Infra-red-Quantum-Detectors are produced from semiconductor material in which the radiation interacts with electrons from the lattice bond. This interaction may take the form of ionisation of donors or acceptors (extrinsic detectors) or stimulation of electrons from the valence band into the conduction band (intrinsic detectors). In-doped silicon, for example, for the wave length range betwen 3 and 5 .mu.m and Ga-doped silicon for the wave length range of 8 to 12 .mu.m belong to the class known as extrinsic detectors. Mercury/Cadmium/Telluride for example belongs to the class known as intrinsic detectors and is suitable, depending on its composition (the concentration of cadmium/telluride) for the wave length range between 3 and 5 .mu.m and 18 and 14 .mu.m.
In addition, intrinsic detectors have the advantage that they can be operated at relatively high temperatures, for example at temperatures greater than or equal to that of liquid nitrogen; and that because of their higher absorption coefficient they can be made thinner, for example, less than or equal to 10 .mu.m, and therefore have more sharply contoured sensitive surfaces.
On the other hand, extrinsic detectors based on silicon have the advantage that part of the signal processing can be integrated simply into the detector mosaic and the number of signal output lines can be reduced by means of charge shift registers (CCD) or charge injection (CID).
If the infra-red detector is to be used to display an image without an optical scanning system, then it is desirable to have a high density of detector elements, for example more than 64.times.64 elements on the focal plane. In this case integration of the read-out circuits is indispensable.

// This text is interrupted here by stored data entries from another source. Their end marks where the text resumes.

(* ===== verification/MemgraphClient.v ===== *)
(** * Queries to Memgraph: [internal/controller/memgraph_client.go], lines 321-587

    Each method runs one query through the connection pool and decodes the
    records.  The client has no state besides its pool, which is the
    [net_pool] of the network state. *)

From S2P Require Import Prelude.
From S2P Require Import GoStrings.
From S2P Require Import GoTime.
From S2P Require Import DataInfo.
From S2P Require Import Pods.
From S2P Require Import Config.
From S2P Require Import World.
From S2P Require Import ConnectionPool.

(** The query texts. *)
Definition q_show_role : string := "SHOW REPLICATION ROLE".
Definition q_show_replicas : string := "SHOW REPLICAS".
Definition q_ping : string := "RETURN 1".
Definition q_promote : string := "SET REPLICATION ROLE TO MAIN".
Definition q_demote : string := "SET REPLICATION ROLE TO REPLICA WITH PORT 10000".
Definition q_storage : string := "SHOW STORAGE INFO".

Definition dquote : string := String "034"%char EmptyString.

Definition q_register (replicaName syncMode replicaAddress : string) : string :=
  "REGISTER REPLICA " +:+ replicaName +:+ " " +:+ syncMode +:+ " TO " +:+
  dquote +:+ replicaAddress +:+ dquote.
Definition q_drop (replicaName : string) : string := "DROP REPLICA " +:+ replicaName.

Section MemgraphClient.
Context {W : Type} `{World W}.
Context (config : Config).

Definition query_timeout : Z := 5 * Second.

Definition QueryReplicationRole (boltAddress : string) : M (Net W) (result string) :=
  let? records := RunQueryWithTimeout config boltAddress q_show_role query_timeout orelse err =>
    mret (Err (Wrapf ("failed to query replication role from " +:+ boltAddress) err)) in
  match records with
  | [] => mret (Err (Errorf "no results returned from SHOW REPLICATION ROLE"))
  | record :: _ =>
      match record !! "replication role" with
      | None => mret (Err (Errorf "replication role not found in result"))
      | Some (VString roleStr) => mret (Ok roleStr)
      | Some role => mret (Err (Errorf ("replication role is not a string: " +:+ type_name role)))
      end
  end.

(** A text field of a record, empty when missing or not a string. *)
Definition string_field (r : record) (key : string) : string :=
  match r !! key with Some (VString s) => s | _ => "" end.

(** The [data_info] field of a record: its text and its parsed form. *)
Definition data_info_field (r : record) : string * DataInfoStatus :=
  match r !! "data_info" with
  | Some (VString dataInfoStr) => (dataInfoStr, parseDataInfo w_yaml_unmarshal dataInfoStr)
  | Some (VMap dataInfoMap) => (w_show_value (VMap dataInfoMap), parseDataInfoMap dataInfoMap)
  | Some dataInfo =>
      (w_show_value dataInfo,
       mkDataInfo (-1) "type_error" 0 false
         ("data_info field has unexpected type: " +:+ type_name dataInfo))
  | None =>
      ("", mkDataInfo (-1) "missing" 0 false
             "data_info field not present in SHOW REPLICAS output")
  end.

Definition replica_of_record (r : record) : ReplicaInfo :=
  let '(text, parsed) := data_info_field r in
  mkReplicaInfo (string_field r "name") (string_field r "socket_address")
    (string_field r "sync_mode") (string_field r "system_info") text (Some parsed).

Definition QueryReplicas (boltAddress : string) : M (Net W) (result (list ReplicaInfo)) :=
  let? records := RunQueryWithTimeout config boltAddress q_show_replicas query_timeout orelse err =>
    mret (Err (Wrapf ("failed to query replicas from " +:+ boltAddress) err)) in
  mret (Ok (replica_of_record <$> records)).

Definition mc_Ping (boltAddress : string) (timeout : Z) : M (Net W) (option error) :=
  let? _r := RunQueryWithTimeout config boltAddress q_ping timeout orelse err =>
    mret (Some (Wrapf ("failed to ping " +:+ boltAddress) err)) in
  mret None.

Definition SetReplicationRoleToMain (boltAddress : string) : M (Net W) (option error) :=
  let? _r := RunQueryWithTimeout config boltAddress q_promote query_timeout orelse err =>
    mret (Some (Wrapf ("failed to set replication role to MAIN for " +:+ boltAddress) err)) in
  mret None.

Definition SetReplicationRoleToReplica (boltAddress : string) : M (Net W) (option error) :=
  let? _r := RunQueryWithTimeout config boltAddress q_demote query_timeout orelse err =>
    mret (Some (Wrapf ("failed to set replication role to REPLICA for " +:+ boltAddress) err)) in
  mret None.

Definition mc_RegisterReplica (mainBoltAddress replicaName replicaAddress syncMode : string)
    : M (Net W) (option error) :=
  if bool_decide (mainBoltAddress = "") then mret (Some (Errorf "main bolt address is empty"))
  else if bool_decide (replicaName = "") then mret (Some (Errorf "replica name is empty"))
  else if bool_decide (replicaAddress = "") then mret (Some (Errorf "replica address is empty"))
  else if bool_decide (syncMode ≠ "STRICT_SYNC") && bool_decide (syncMode ≠ "ASYNC") then
    mret (Some (Errorf ("invalid sync mode: " +:+ syncMode +:+ " (must be STRICT_SYNC or ASYNC)")))
  else
    let? _r := RunQueryWithTimeout config mainBoltAddress
                 (q_register replicaName syncMode replicaAddress) query_timeout orelse err =>
      mret (Some (Wrapf ("failed to register replica " +:+ replicaName) err)) in
    mret None.

Definition mc_DropReplica (mainBoltAddress replicaName : string) : M (Net W) (option error) :=
  let? _r := RunQueryWithTimeout config mainBoltAddress (q_drop replicaName) query_timeout
    orelse err => mret (Some (Wrapf ("failed to drop replica " +:+ replicaName) err)) in
  mret None.

(** One record of [SHOW STORAGE INFO] folded into the counts so far. *)
Definition storage_of_record (si : StorageInfo) (r : record) : StorageInfo :=
  let si := match r !! "storage info" with Some (VString _) => mkStorageInfo 0 0 | _ => si end in
  let si := match r !! "vertex_count" with
            | Some (VInt64 count) => mkStorageInfo count (si_EdgeCount si)
            | _ => si
            end in
  match r !! "edge_count" with
  | Some (VInt64 count) => mkStorageInfo (si_VertexCount si) count
  | _ => si
  end.

Definition mc_QueryStorageInfo (boltAddress : string) : M (Net W) (result StorageInfo) :=
  if bool_decide (boltAddress = "") then mret (Err (Errorf "bolt address is empty"))
  else
    let? records := RunQueryWithTimeout config boltAddress q_storage query_timeout orelse err =>
      mret (Err (Wrapf "failed to execute SHOW STORAGE INFO" err)) in
    mret (Ok (foldl storage_of_record (mkStorageInfo 0 0) records)).

(** ** Frames: the only query a method sends is its own *)

Lemma keeps_QueryReplicationRole (P : io → Prop) a :
  P (IoQuery a q_show_role) → keeps (emits P) (QueryReplicationRole a).
Proof. intros HP. unfold QueryReplicationRole. solve_keeps. Qed.

Lemma keeps_QueryReplicas (P : io → Prop) a :
  P (IoQuery a q_show_replicas) → keeps (emits P) (QueryReplicas a).
Proof. intros HP. unfold QueryReplicas. solve_keeps. Qed.

Lemma keeps_mc_Ping (P : io → Prop) a t : P (IoQuery a q_ping) → keeps (emits P) (mc_Ping a t).
Proof. intros HP. unfold mc_Ping. solve_keeps. Qed.

Lemma keeps_SetReplicationRoleToMain (P : io → Prop) a :
  P (IoQuery a q_promote) → keeps (emits P) (SetReplicationRoleToMain a).
Proof. intros HP. unfold SetReplicationRoleToMain. solve_keeps. Qed.

Lemma keeps_SetReplicationRoleToReplica (P : io → Prop) a :
  P (IoQuery a q_demote) → keeps (emits P) (SetReplicationRoleToReplica a).
Proof. intros HP. unfold SetReplicationRoleToReplica. solve_keeps. Qed.

Lemma keeps_mc_RegisterReplica (P : io → Prop) a n d m :
  P (IoQuery a (q_register n m d)) → keeps (emits P) (mc_RegisterReplica a n d m).
Proof. intros HP. unfold mc_RegisterReplica. solve_keeps. Qed.

Lemma keeps_mc_DropReplica (P : io → Prop) a n :
  P (IoQuery a (q_drop n)) → keeps (emits P) (mc_DropReplica a n).
Proof. intros HP. unfold mc_DropReplica. solve_keeps. Qed.

Lemma keeps_mc_QueryStorageInfo (P : io → Prop) a :
  P (IoQuery a q_storage) → keeps (emits P) (mc_QueryStorageInfo a).
Proof. intros HP. unfold mc_QueryStorageInfo. solve_keeps. Qed.

(** Every replica the client reports carries a parsed health status. *)
Lemma replica_of_record_parsed r : is_Some (ri_ParsedDataInfo (replica_of_record r)).
Proof. unfold replica_of_record. destruct (data_info_field r). eauto. Qed.

Lemma replica_of_record_consistent r di :
  ri_ParsedDataInfo (replica_of_record r) = Some di → di_consistent di.
Proof.
  unfold replica_of_record, data_info_field.
  assert (∀ b s t e, s ≠ "ready" → di_consistent (mkDataInfo b s t false e)) as Hbad.
  { intros b s t e Hs. unfold di_consistent. simpl. naive_solver. }
  destruct (r !! "data_info") as [[]|]; simpl; intros [= <-];
    auto using parseDataInfo_consistent, parseDataInfoMap_consistent; by apply Hbad.
Qed.

(** What each of the queries below sends, and when it can claim success. *)
Ltac solve_sends :=
  eapply sends_then; [apply sends_RunQueryWithTimeout|];
  intros r0 n0 b0 n0' Hr0; repeat case_match; simplify_eq/=; injection Hr0 as <- <-; by split.

Lemma sends_QueryReplicationRole a : sends (IoQuery a q_show_role) is_ok (QueryReplicationRole a).
Proof. unfold QueryReplicationRole. solve_sends. Qed.

Lemma sends_QueryReplicas a : sends (IoQuery a q_show_replicas) is_ok (QueryReplicas a).
Proof. unfold QueryReplicas. solve_sends. Qed.

Lemma sends_SetReplicationRoleToMain a :
  sends (IoQuery a q_promote) is_nil (SetReplicationRoleToMain a).
Proof. unfold SetReplicationRoleToMain. solve_sends. Qed.

Lemma sends_SetReplicationRoleToReplica a :
  sends (IoQuery a q_demote) is_nil (SetReplicationRoleToReplica a).
Proof. unfold SetReplicationRoleToReplica. solve_sends. Qed.

Lemma sends_mc_RegisterReplica a n d m :
  sends (IoQuery a (q_register n m d)) is_nil (mc_RegisterReplica a n d m).
Proof.
  unfold mc_RegisterReplica.
  repeat (case_match; [intros ? ? ? Hr; injection Hr as <- <-; by right|]). solve_sends.
Qed.

(** ** No query panics *)

Lemma safe_QueryReplicationRole a : total (QueryReplicationRole a).
Proof. unfold QueryReplicationRole. solve_safe. Qed.

(** What [SHOW REPLICAS] is turned into always carries a health status. *)
Definition all_parsed (rs : result (list ReplicaInfo)) : Prop :=
  match rs with Ok rs => Forall (λ r, is_Some (ri_ParsedDataInfo r)) rs | Err _ => True end.

Lemma safe_QueryReplicas a : safe anywhere (QueryReplicas a) all_parsed.
Proof.
  unfold QueryReplicas. solve_safe. simpl. apply Forall_fmap, Forall_forall.
  intros r _. apply replica_of_record_parsed.
Qed.

Lemma safe_mc_Ping a t : total (mc_Ping a t).
Proof. unfold mc_Ping. solve_safe. Qed.

Lemma safe_SetReplicationRoleToMain a : total (SetReplicationRoleToMain a).
Proof. unfold SetReplicationRoleToMain. solve_safe. Qed.

Lemma safe_SetReplicationRoleToReplica a : total (SetReplicationRoleToReplica a).
Proof. unfold SetReplicationRoleToReplica. solve_safe. Qed.

Lemma safe_mc_RegisterReplica a n d m : total (mc_RegisterReplica a n d m).
Proof. unfold mc_RegisterReplica. solve_safe. Qed.

Lemma safe_mc_DropReplica a n : total (mc_DropReplica a n).
Proof. unfold mc_DropReplica. solve_safe. Qed.

Lemma safe_mc_QueryStorageInfo a : total (mc_QueryStorageInfo a).
Proof. unfold mc_QueryStorageInfo. solve_safe. Qed.

End MemgraphClient.

#[export] Hint Resolve keeps_QueryReplicationRole keeps_QueryReplicas keeps_mc_Ping
  keeps_SetReplicationRoleToMain keeps_SetReplicationRoleToReplica keeps_mc_RegisterReplica
  keeps_mc_DropReplica keeps_mc_QueryStorageInfo : keeps.
#[export] Hint Resolve safe_QueryReplicationRole safe_QueryReplicas safe_mc_Ping
  safe_SetReplicationRoleToMain safe_SetReplicationRoleToReplica safe_mc_RegisterReplica
  safe_mc_DropReplica safe_mc_QueryStorageInfo : safe.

In order to maintain the advantages of the intrinsic detector material HgCdTe, two methods have been tried.
The first is to integrate the read-out unit into the HgCdTe-material. This has been described for example in "Infrared Monolithic HgCdTe IR CCD Focal Plane Technology", D. D. Buss et al, Intern. Electron. Devices Meeting, Washington DC, 1978.
In the case of highly integrated circuits in narrow band semiconductors such as HgCdTe, considerable physical and technological difficulties are involved.
The second method consists of connecting HgCdTe-detectors by means of a simultaneous soldering process to Si-readout circuits. A metalic contact on the HgCdTe-body and a corresponding contact on the Si-circuit are associated with each detector element in the HgCdTe-semiconductor body which includes the whole of the detector. The two semiconductor bodies are combined in similar manner to flip chip techniques and the associated contacts are soldered together. This is described for example in: "Infrared Focal Planes in Intrinsic Semiconductors", J. T. Longo et al, IEEE Trans. Electr. Dev. ED 25, page 213 232 (1978).
The output of this type of simultaneous soldering process is therefore limited. In addition there are considerable technological difficulties with this method.